What is the running time of HEAPSORT on an array $A$ of length $n$ that is already sorted in increasing order? How about if the array is already sorted in decreasing order?

Whether it is in increasing order or in decreasing order, BUILD-MAX-HEAP takes $O(n)$.

Let $T(n)$ be the running time of HEAPSORT on an array $A$ of length $n$.

$$ \begin{aligned} T(n) & = O(n) + \sum_{k=1}^{n-1}\lg k\cr & = O(n) + \Theta(n\lg n)\cr & = \Theta(n\lg n)\cr \end{aligned} $$

6.4-4

Show that the worst-case running time of HEAPSORT is $\Omega (n \lg n)$.

See 6.4-3

$\star$ 6.4-5

Show that when all the elements of A are distinct, the best-case running time of HEAPSORT is $\Omega (n\lg n)$.

Heapsort appeared in 1964, but the lower bound was proved by Schaffer and Sedgewick in 1992.

Let's assume that the heap is a full binary tree with $n = 2^k - 1$. There are $2^{k - 1}$ leaves and $2^{k - 1} - 1$ inner nodes.

Let's look at sorting the first $2^{k - 1}$ elements of the heap. Let's consider their arrangement in the heap and color the leaves to be red and the inner nodes to be blue. The colored nodes are a subtree of the heap (otherwise there would be a contradiction). Since there are $2^{k - 1}$ colored nodes, at most $2^{k - 2}$ are red, which means that at least $2^{k - 2} - 1$ are blue.
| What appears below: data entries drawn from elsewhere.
(* ===== verification/ServerLive.v ===== *)
(** * The request server answers

    Progress on top of the invariant of [ServerProps]: an event in the direction
    that a live connection waits for uses up an interruption or a piece of data
    ahead, or moves the connection to its next phase.  So after as many such events
    every complete frame has been echoed. *)

From stdpp Require Import functions.
From S2P Require Import Prelude StdHeap ByteBuffer IoLoop IoLoopFacts IoLoopProps Socket NioAwaiter.
From S2P Require Import NioProps ZioProps RequestProps Awaiters EchoServer PoolClient Server ServerConn.
From S2P Require Import ServerTable ServerProps.

(** ** Counting frames *)

(** [k] complete frames, and then the beginning of another one. *)
Definition frames_in (k : nat) (bs : list Z) : Prop :=
  ∃ frames part missing, bs = concat frames ++ part ∧ Forall frame_ok frames ∧
    frame_ok (part ++ missing) ∧ missing ≠ [] ∧ length frames = k.

(** A frame is as long as its first four bytes say. *)
Lemma frame_prefix f g r : frame_ok f → frame_ok g → g = f ++ r → r = [].
Proof.
  intros (Hf & Lf & _) (Hg & Lg & _) ->. rewrite take_app_le in Lg by lia.
  rewrite Lf, length_app in Lg. destruct r; [done|]. simpl in Lg. lia.
Qed.

Lemma frame_unique f g r r' : frame_ok f → frame_ok g → f ++ r = g ++ r' → f = g ∧ r = r'.
Proof.
  intros Hf Hg E. apply app_eq_inv in E as [(k & Ef & Er)|(k & Eg & Er)].
  - rewrite (frame_prefix g f k) in * by done. by rewrite app_nil_r in Ef.
  - rewrite (frame_prefix f g k) in * by done. by rewrite app_nil_r in Eg.
Qed.

(** What a completed stream starts with. *)
Lemma frames_in_next k bs frame tail missing :
  frames_in k bs → frame_ok frame → tail_ok tail missing → bs ++ missing = frame ++ tail →
  match k with
  | O => missing ≠ []
  | Datatypes.S k => missing = [] ∧ frames_in k tail
  end.
Proof.
  intros (frames & part & mis & -> & Hf & Hp & Hm & <-) Hfr Ht E.
  destruct Hf as [|f fs Hf Hfs]; simpl in *.
  - intros ->. rewrite app_nil_r in E. subst part. rewrite <- app_assoc in Hp.
    pose proof (frame_prefix frame _ (tail ++ mis) Hfr Hp eq_refl) as Hn.
    by apply app_eq_nil in Hn as [_ ?].
  - rewrite <- !app_assoc in E. destruct (frame_unique f frame _ _ Hf Hfr E) as [-> E2].
    destruct Ht as [[-> _]|[Hmi ->]].
    + split; [done|]. rewrite app_nil_r in E2. by exists fs, part, mis.
    + apply app_eq_nil in E2 as [_ E2]. by apply app_eq_nil in E2 as [_ ->].
Qed.

(** ** One connection *)

Section conn.
Context {S M : Type} `{!Socket S} `{!SocketLaws S} `{!Allocator M} `{!AllocatorLaws M}.
Context `{!MultimapFind byte_buffer_data}.
Context {live : S → Prop} `{!LiveSocket S live} `{!LiveSend S live} `{!LiveEcho S live}.
Variable uninit : byte_buffer_impl → list Z.
Hypothesis Huninit : ∀ b, 0 <= capacity b → Z.of_nat (length (uninit b)) = capacity b.

(** Frames still to be echoed, the one being sent included. *)
Definition todo (k : nat) (c : conn S) : Prop :=
  match c_phase c with
  | PRecv a => frames_in k (owed (c_phase c) ++ stream (c_sock c))
  | PSend _ _ _ => match k with O => False | Datatypes.S k => frames_in k (stream (c_sock c)) end
  end.

(** How many events it can still take. *)
Definition potential (k : nat) (c : conn S) : nat :=
  (pending (c_sock c) + match c_phase c with PRecv _ => 2 * k | PSend _ _ _ => 2 * k - 1 end)%nat.

(** A live connection with a complete frame ahead: reading it either stops short
    and uses something up, or gets the frame. *)
Lemma recv_live frame tail ev m p a s others m' p' a' s' o :
  frame_ok frame → recv_inv frame tail [] a s → rq_recved_bytes a < Z.of_nat (length frame) →
  pool_holds m p (held_by (rq_request a)) others → Forall nonnull (held_by (rq_request a)) →
  live s → 0 < ev →
  recv_request_on_file_event uninit ev m p a s = Ok (m', p', a', s', o) →
  live s' ∧ match o with
            | Rearmed => (pending s' < pending s)%nat
            | Resumed => 0 < rq_result a' ∧ (pending s' ≤ pending s)%nat
            end.
Proof.
  intros Hf Hi Hlt Hp Hnn Hl Hev E.
  assert (∃ m0 p0, pool_holds m0 p0 [] others ∧
    rq_inv frame tail [] m0 p0 others 0 None m p a s) as (m0 & p0 & [Hp0 Hc0] & Hinv).
  { destruct Hi as [(Hh & H6 & Hq)|(b & Hb)].
    - rewrite Hq in Hp. exists m, p. split; [done|]. by left.
    - destruct (drop_ok (rq_request a) m p others Hp Hnn) as (m0 & p0 & _ & H0).
      exists m0, p0. split; [done|]. right. exists b. split; [done|].
      destruct Hb as [_ _ _ _ _ _ (got & mem & _ & Hq & _)]. rewrite Hq in Hp. destruct Hp. by split. }
  assert (recv_request_events uninit [ev] m p a s = Ok (m', p', a', s', o)) as Ee.
  { cbn [recv_request_events]. rewrite E. by destruct o. }
  destruct (recv_request_calm (live := live) uninit (replicate 8 0) eq_refl
    _ _ _ _ _ _ _ _ _ _ Ee Hl) as [Hl' Hle].
  destruct (recv_request_events_spec (live := live) uninit Huninit frame tail [] m0 p0 others 0 None
    Hf Hp0 Hc0 I [ev] m p a s) as (m1 & p1 & a1 & s1 & o1 & E1 & X); [by repeat constructor|done|done|].
  rewrite Ee in E1. injection E1 as <- <- <- <- <-. split; [done|]. destruct o.
  - destruct X as (_ & _ & _ & X). specialize (X Hl eq_refl). simpl in X. lia.
  - split; [|done]. destruct X as [(b & _ & _ & -> & _)|(_ & Hm & _)]; [|by destruct (Hm eq_refl)].
    destruct Hf as (? & _). lia.
Qed.
End conn.

(** ** One connection on the loop *)

Section events.
Context {K S M : Type} `{!Epoll K} `{!StdHeap compare_timer}.
Context `{!Socket S} `{!SocketLaws S} `{!Allocator M} `{!AllocatorLaws M}.
Context `{!MultimapFind byte_buffer_data}.
Context {live : S → Prop} `{!LiveSocket S live} `{!LiveSend S live} `{!LiveEcho S live}.
Variable ndebug : bool.
Variable clock : nat → Z.
Variable thr : Z.
Variable uninit : byte_buffer_impl → list Z.
Variable buf0 : list Z.
Hypothesis Huninit : ∀ b, 0 <= capacity b → Z.of_nat (length (uninit b)) = capacity b.
Hypothesis Hbuf0 : length buf0 = 8%nat.
(** The connection: its descriptor, and what its peer sends. *)
Variables (fd : Z) (input : list Z).

Implicit Types (u : server S M) (w : world K (server S M)).

(** All complete frames have been echoed: the connection is open and what is left
    is less than a frame, or it has been closed after that. *)
Definition answered u : Prop :=
  (∃ c, sv_conns u !! fd = Some c ∧ c_input c = input ∧ todo 0 c) ∨
  (∃ s rest, (input, s) ∈ sv_closed u ∧ sent s ++ rest = input ∧ frames_in 0 rest).

(** Open and alive, with frames to echo and at most [n] events to take. *)
Definition busy (n : nat) u : Prop :=
  ∃ c k, sv_conns u !! fd = Some c ∧ c_input c = input ∧ live (c_sock c) ∧ todo (Datatypes.S k) c ∧
    (potential (Datatypes.S k) c ≤ n)%nat.

Definition within (n : nat) u : Prop := answered u ∨ busy n u.

Lemma within_mono n n' u : (n ≤ n')%nat → within n u → within n' u.
Proof. intros Hn [?|(c & k & ? & ? & ? & ? & ?)]; [by left|right]. exists c, k. split_and!; [done..|by etrans]. Qed.

(** A connection with [k] frames left and potential [n]. *)
Lemma within_conn u c k n :
  sv_conns u !! fd = Some c → c_input c = input → live (c_sock c) → todo k c →
  (potential k c ≤ n)%nat → within n u.
Proof. intros. destruct k as [|k]; [left; left; by exists c|right; by exists c, k]. Qed.

Lemma rearm_user d e0 x f w w' : rearm d e0 x f w = Ok w' → w_user w' = w_user w.
Proof. unfold rearm. intros E. res_inv. by subst. Qed.

Lemma leave_user x c buff w w' :
  echo_leave ndebug thr x c buff w = Ok w' →
  sv_closed (w_user w') = sv_closed (w_user w) ++ [(c_input c, c_sock c)].
Proof.
  unfold echo_leave. intros E. repeat first [progress res_inv | progress simplify_eq/= | case_match]; done.
Qed.

Lemma begin_user x s inp w w' :
  echo_begin clock buf0 x s inp w = Ok w' →
  sv_conns (w_user w') = <[x := Conn s (PRecv (new_recv_request None buf0)) inp]> (sv_conns (w_user w)).
Proof.
  unfold echo_begin. intros E. repeat first [progress res_inv | progress simplify_eq/= | case_match]; done.
Qed.

(** A whole request has arrived: one frame less is ahead, and the coroutine waits
    to send it back. *)
Lemma received_within a' s' ahead w w' n :
  got_request a' s' input → sent s' ++ ahead = input →
  echo_received ndebug clock thr fd a' (Conn s' (PRecv a') input) w = Ok w' →
  ¬ frames_in 0 ahead ∧
  ∀ k, live s' → frames_in (Datatypes.S k) ahead → (pending s' ≤ n)%nat →
    within (n + 2 * Datatypes.S k - 1) (w_user w').
Proof.
  intros (b & mem & f & Hq & Hwin & Hff & Hres & Hlen & Hwf & Hin') Ha. unfold echo_received.
  pose proof Hff as (Hfn & _). rewrite (proj2 (Z.leb_gt _ _)) by lia.
  rewrite Hq, Hres, Hlen, i32_small, Z.eqb_refl by lia. simpl negb. cbv iota.
  assert (ahead = f ++ stream s') as Eo by (rewrite <- Ha in Hin'; by apply app_inv_head in Hin').
  assert (∀ k, frames_in k ahead →
    match k with O => [] ≠ ([] : list Z) | Datatypes.S k => [] = ([] : list Z) ∧ frames_in k (stream s') end) as Hnext.
  { intros k Hk. apply (frames_in_next k _ f (stream s') [] Hk Hff); [by left|by rewrite app_nil_r]. }
  intros Hw. split; [by intros H0%Hnext|]. intros k Hl Hk Hp. apply Hnext in Hk as [_ Hk].
  destruct (send_ctor _ _ _ _ _) as [[l' aw]|]; [|done]. cbn [mbind res_bind] in Hw.
  injection Hw as <-. right. eexists _, k. simpl. rewrite lookup_insert_eq. split_and!; [done..|].
  unfold potential. simpl. lia.
Qed.

Section event.
Context (u : server S M) (c : conn S) (others : list byte_buffer_impl) (es : Z) (l : io_loop K) (w' : world K (server S M)).
Hypothesis Hc : sv_conns u !! fd = Some c.
Hypothesis Hin : c_input c = input.
Hypothesis Hok : conn_ok c.
Hypothesis Hpool : pool_holds (sv_heap u) (sv_pool u) (buffer_of (c_phase c)) others.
While the red nodes can jump directly to the root, the blue nodes need to travel up before they get removed. Let's count the number of swaps to move the blue nodes to the root. The minimal case of swaps is when

  1. there are $2^{k - 2} - 1$ blue nodes and
  2. they are arranged in a binary tree.

If there are $d$ such blue nodes, then there would be $i = \lg d$ levels, each containing $2^i$ nodes with length $i$. Thus the number of swaps is,

$$ \sum_{i = 0}^{\lg d}i2^i = 2 + (\lg d - 2)2^{\lg d} = \Omega(d\lg d) $$

And now for a lazy (but cute) trick. We've figured out a tight bound on sorting half of the heap. We have the following recurrence:

$$ T(n) = T(n / 2) + \Omega(n\lg n) $$

Applying the master method, we get that $T(n) = \Omega(n\lg n)$.